RESPA forbids this practice in order to protect homebuyers from fees charged for unperformed services, as well as preventing unethical referrals for services on a federally related loan. Violating Section 8 can lead to both criminal and civil ramifications, such as up to one year of jail time and/or paying restitution of three times the original referral fee to the homebuyer.
Case For Dismissal
PHH and Realology stated in their February 5 movement that RESPA’s statute of limitations renders the homebuyers’ case invalid. The act only allows individuals to bring a case against an offending party for one year after the initial transgression; afterwards, the complainant is barred from filing charges.
The plaintiffs admitted that the statute of limitations had expired, but requested that the court still consider their case. Their argument was based on a legal concept called “equitable tolling,” which eliminates the statute of limitations in cases where the complainant did not discover their injury until after the period had expired. The details of PHH and Realology’s relationship were not publicly disclosed until 2005, and as such the plaintiffs were not aware that they had a viable case.
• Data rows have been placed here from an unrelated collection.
(** * setup_biblioteca: the library database set-up script

    A shallow embedding of [src/setup_biblioteca.py].  The script is a linear
    pipeline of calls into a document store; the embedding therefore has two
    layers:

    - the store and the run-time library the script talks to (BSON values,
      [$jsonSchema] validators, unique indexes, ordered bulk inserts, the
      aggregation stages used by the script, [str], [isoformat], [json.dump]),
      written as executable functions;
    - the methods of [BibliotecaSetup], translated statement by statement into
      a state-and-exception monad over a [world] (database, file system,
      console, trace of external calls).

    What the model takes for granted about the outside:
    - an external call that fails for a reason of its own (see [env]) fails
      before it has any effect;
    - the driver's [ObjectId] generator is a counter, so a fresh identifier
      is one not handed out before;
    - the connection string only selects the server, which is the [db] of
      the world; asynchronous interrupts ([KeyboardInterrupt]) do not occur;
    - the two patterns of the validators are anchored at both ends and are
      matched against the whole string.

    Definitions come first; the lemmas and theorems follow. *)

From Stdlib Require Import ZArith NArith Ascii String List Bool Lia.
From stdpp Require Import base option gmap strings list.
Import ListNotations.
The case is still ongoing, with PHH and Realology’s legal counsel currently arguing that the case’s plaintiffs did not perform due diligence in investigating their claim. If the California court rejects the motion, the case will then move on to the Southern Division of the state’s Central District Court. Eventually, if proven legitimate and rewarded, the case’s restitution could have serious financial impact on the defending companies and set a precedent for RESPA violations in the future.